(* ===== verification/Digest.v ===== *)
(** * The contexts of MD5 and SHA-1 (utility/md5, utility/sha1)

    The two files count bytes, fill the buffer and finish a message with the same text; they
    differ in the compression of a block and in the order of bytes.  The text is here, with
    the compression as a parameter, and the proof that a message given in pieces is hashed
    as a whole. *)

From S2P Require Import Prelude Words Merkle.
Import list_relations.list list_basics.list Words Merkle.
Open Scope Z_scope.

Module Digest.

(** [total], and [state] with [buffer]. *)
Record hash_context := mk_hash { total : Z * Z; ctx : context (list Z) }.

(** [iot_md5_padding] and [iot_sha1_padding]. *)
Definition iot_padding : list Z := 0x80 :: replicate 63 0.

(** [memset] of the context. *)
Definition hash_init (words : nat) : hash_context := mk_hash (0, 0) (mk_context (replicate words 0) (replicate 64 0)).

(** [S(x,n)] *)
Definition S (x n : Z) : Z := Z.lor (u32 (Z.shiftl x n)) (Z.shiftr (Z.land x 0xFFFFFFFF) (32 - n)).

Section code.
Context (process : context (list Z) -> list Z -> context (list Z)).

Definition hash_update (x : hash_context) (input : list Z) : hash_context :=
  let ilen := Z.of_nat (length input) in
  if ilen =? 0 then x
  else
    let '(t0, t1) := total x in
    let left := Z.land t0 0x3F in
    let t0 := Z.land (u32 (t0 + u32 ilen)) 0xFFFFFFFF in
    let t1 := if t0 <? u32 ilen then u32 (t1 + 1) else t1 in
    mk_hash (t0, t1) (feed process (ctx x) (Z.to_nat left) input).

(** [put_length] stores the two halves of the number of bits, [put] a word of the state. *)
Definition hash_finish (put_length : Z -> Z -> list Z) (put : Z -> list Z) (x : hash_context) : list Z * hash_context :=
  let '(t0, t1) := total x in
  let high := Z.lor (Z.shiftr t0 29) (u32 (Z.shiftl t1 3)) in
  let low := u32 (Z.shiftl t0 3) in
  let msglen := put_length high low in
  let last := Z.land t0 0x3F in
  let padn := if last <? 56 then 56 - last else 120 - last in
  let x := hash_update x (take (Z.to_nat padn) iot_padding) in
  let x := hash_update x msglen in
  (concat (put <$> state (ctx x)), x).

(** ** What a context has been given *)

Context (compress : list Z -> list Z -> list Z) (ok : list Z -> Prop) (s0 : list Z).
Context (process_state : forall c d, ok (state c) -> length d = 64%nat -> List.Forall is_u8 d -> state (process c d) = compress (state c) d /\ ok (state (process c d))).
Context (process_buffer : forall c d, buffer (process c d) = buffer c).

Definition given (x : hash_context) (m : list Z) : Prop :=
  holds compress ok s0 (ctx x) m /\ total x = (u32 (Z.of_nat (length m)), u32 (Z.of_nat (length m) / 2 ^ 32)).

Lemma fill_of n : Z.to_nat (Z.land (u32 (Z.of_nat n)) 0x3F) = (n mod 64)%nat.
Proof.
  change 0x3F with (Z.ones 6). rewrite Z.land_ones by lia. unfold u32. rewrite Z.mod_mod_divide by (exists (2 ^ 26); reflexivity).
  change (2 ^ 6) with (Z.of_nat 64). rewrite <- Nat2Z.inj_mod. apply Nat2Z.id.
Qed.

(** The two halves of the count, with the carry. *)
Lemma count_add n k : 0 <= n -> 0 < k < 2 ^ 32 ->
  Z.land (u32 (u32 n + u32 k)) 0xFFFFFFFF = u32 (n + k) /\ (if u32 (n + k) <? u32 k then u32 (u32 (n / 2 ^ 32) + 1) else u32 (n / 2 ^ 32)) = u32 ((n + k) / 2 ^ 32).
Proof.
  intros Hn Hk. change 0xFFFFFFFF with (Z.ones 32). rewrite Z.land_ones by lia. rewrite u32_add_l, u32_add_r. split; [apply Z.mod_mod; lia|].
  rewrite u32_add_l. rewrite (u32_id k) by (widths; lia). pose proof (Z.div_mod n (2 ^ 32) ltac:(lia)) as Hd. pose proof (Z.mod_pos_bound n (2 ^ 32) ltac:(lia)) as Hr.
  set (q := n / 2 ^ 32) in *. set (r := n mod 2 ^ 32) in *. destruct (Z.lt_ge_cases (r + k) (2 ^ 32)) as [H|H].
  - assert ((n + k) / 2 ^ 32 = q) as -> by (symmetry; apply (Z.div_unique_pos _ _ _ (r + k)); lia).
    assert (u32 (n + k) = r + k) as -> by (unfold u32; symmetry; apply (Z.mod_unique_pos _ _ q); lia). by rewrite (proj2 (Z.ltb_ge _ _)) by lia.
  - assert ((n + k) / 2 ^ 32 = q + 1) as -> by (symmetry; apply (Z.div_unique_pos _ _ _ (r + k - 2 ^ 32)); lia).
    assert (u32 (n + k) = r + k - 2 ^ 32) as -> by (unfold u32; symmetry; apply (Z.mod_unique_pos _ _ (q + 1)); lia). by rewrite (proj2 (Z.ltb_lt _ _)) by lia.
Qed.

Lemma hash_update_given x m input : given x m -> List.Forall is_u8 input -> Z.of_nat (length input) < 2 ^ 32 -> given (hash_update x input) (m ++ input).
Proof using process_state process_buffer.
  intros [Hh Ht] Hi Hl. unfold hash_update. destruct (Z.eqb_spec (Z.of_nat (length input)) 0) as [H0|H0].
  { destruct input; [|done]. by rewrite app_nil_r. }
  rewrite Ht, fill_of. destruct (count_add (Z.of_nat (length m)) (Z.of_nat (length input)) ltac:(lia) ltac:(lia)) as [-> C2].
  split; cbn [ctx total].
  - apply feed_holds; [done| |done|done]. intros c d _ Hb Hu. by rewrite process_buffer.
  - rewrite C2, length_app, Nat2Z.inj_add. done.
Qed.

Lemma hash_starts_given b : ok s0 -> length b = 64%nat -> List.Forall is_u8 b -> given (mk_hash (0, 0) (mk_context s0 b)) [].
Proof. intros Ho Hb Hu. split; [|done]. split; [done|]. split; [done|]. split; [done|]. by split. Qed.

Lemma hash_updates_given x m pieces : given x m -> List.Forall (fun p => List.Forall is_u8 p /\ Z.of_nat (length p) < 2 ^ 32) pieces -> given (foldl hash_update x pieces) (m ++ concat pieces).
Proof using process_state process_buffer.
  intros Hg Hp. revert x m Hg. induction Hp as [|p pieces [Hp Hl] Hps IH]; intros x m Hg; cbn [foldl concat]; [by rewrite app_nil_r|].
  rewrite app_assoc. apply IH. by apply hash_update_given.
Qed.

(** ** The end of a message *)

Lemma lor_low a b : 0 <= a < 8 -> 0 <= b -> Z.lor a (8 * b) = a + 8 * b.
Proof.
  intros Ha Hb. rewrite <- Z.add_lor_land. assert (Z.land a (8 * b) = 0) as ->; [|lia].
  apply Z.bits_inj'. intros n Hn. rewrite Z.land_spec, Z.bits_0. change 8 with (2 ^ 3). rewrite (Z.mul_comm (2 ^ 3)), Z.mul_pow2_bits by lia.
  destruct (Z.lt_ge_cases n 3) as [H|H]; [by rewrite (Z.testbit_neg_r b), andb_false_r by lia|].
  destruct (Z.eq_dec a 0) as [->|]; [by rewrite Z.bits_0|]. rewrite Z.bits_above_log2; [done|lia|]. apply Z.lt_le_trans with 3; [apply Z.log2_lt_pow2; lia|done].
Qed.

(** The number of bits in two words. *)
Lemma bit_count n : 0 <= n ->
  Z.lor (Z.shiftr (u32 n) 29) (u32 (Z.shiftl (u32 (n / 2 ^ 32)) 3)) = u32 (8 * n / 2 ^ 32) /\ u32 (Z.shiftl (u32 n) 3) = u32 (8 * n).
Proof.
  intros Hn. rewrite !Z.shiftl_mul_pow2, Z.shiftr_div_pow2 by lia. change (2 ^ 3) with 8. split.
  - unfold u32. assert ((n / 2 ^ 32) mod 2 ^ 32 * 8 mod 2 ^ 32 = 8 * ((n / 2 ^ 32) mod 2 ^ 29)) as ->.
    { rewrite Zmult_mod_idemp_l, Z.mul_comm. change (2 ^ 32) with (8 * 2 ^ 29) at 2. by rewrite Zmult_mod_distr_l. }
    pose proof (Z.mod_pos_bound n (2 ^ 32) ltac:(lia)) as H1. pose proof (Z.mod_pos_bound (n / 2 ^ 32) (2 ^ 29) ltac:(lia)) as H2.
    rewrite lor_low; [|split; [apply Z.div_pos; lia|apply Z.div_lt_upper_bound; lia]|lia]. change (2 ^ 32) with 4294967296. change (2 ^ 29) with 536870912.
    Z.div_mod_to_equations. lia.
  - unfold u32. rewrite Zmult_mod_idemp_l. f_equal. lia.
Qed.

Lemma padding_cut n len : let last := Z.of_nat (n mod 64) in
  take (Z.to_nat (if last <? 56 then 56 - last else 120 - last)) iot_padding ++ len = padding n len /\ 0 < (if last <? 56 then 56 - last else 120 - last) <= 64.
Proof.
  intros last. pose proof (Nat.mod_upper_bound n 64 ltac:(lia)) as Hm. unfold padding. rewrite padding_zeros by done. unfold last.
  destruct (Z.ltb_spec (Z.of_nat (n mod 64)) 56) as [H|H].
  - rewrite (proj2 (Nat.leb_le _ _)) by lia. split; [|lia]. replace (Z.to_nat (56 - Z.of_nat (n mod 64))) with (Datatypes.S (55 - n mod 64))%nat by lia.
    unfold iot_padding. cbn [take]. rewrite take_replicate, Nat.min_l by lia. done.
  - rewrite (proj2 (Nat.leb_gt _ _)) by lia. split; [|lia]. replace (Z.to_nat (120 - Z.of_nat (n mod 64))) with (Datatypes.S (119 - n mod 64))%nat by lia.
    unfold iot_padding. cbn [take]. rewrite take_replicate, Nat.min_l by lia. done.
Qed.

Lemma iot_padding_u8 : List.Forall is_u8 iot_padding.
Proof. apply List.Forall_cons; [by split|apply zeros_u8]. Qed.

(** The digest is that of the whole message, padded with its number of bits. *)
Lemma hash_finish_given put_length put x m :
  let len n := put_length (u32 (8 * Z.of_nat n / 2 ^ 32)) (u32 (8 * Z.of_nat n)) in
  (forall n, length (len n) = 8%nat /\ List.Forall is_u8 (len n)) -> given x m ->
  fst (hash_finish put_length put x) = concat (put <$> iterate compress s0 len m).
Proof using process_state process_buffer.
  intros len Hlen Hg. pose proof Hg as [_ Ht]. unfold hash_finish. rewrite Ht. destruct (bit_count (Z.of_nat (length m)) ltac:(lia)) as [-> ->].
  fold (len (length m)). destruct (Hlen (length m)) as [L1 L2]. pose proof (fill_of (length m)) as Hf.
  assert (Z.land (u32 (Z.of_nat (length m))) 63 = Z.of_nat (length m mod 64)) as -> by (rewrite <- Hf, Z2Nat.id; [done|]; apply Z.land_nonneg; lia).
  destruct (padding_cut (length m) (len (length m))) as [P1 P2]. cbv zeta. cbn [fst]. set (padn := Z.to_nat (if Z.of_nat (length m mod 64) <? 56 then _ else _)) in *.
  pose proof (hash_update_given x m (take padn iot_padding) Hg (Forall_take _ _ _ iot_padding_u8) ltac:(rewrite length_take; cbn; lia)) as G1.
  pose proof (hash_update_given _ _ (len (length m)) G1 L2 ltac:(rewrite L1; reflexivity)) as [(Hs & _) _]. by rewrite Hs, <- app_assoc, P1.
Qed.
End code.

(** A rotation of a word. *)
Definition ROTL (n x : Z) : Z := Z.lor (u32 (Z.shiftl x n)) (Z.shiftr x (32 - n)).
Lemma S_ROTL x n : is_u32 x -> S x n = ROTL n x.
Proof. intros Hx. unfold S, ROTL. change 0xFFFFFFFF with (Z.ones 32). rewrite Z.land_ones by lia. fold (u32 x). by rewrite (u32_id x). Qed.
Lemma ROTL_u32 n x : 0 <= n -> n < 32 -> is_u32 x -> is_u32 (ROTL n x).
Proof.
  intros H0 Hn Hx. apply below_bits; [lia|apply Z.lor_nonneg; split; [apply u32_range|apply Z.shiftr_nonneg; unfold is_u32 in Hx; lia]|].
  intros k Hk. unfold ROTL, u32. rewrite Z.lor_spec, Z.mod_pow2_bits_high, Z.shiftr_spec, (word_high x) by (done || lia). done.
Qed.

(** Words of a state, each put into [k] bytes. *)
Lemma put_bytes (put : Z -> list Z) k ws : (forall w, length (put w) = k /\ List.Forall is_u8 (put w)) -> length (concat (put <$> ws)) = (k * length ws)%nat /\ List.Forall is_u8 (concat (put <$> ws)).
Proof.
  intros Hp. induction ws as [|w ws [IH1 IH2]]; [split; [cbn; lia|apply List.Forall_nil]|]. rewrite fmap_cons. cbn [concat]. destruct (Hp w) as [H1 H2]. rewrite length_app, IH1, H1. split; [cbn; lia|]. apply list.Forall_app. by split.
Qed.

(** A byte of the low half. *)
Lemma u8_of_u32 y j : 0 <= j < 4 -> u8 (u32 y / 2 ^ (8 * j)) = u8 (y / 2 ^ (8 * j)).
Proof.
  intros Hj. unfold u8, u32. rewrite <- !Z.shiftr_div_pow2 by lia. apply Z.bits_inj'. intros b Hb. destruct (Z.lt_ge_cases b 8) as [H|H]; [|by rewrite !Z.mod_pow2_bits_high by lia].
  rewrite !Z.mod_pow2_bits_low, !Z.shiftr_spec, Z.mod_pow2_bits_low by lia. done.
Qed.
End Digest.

### [What you will do]
Above are the lines; repeat exactly the ones from the line containing "rewrite Zmult_mod_idemp_l, Z.mul_comm." down to the line containing "rewrite lor_low; [|split;", both inclusive.

### [Task response]
    { rewrite Zmult_mod_idemp_l, Z.mul_comm. change (2 ^ 32) with (8 * 2 ^ 29) at 2. by rewrite Zmult_mod_distr_l. }
    pose proof (Z.mod_pos_bound n (2 ^ 32) ltac:(lia)) as H1. pose proof (Z.mod_pos_bound (n / 2 ^ 32) (2 ^ 29) ltac:(lia)) as H2.
    rewrite lor_low; [|split; [apply Z.div_pos; lia|apply Z.div_lt_upper_bound; lia]|lia]. change (2 ^ 32) with 4294967296. change (2 ^ 29) with 536870912.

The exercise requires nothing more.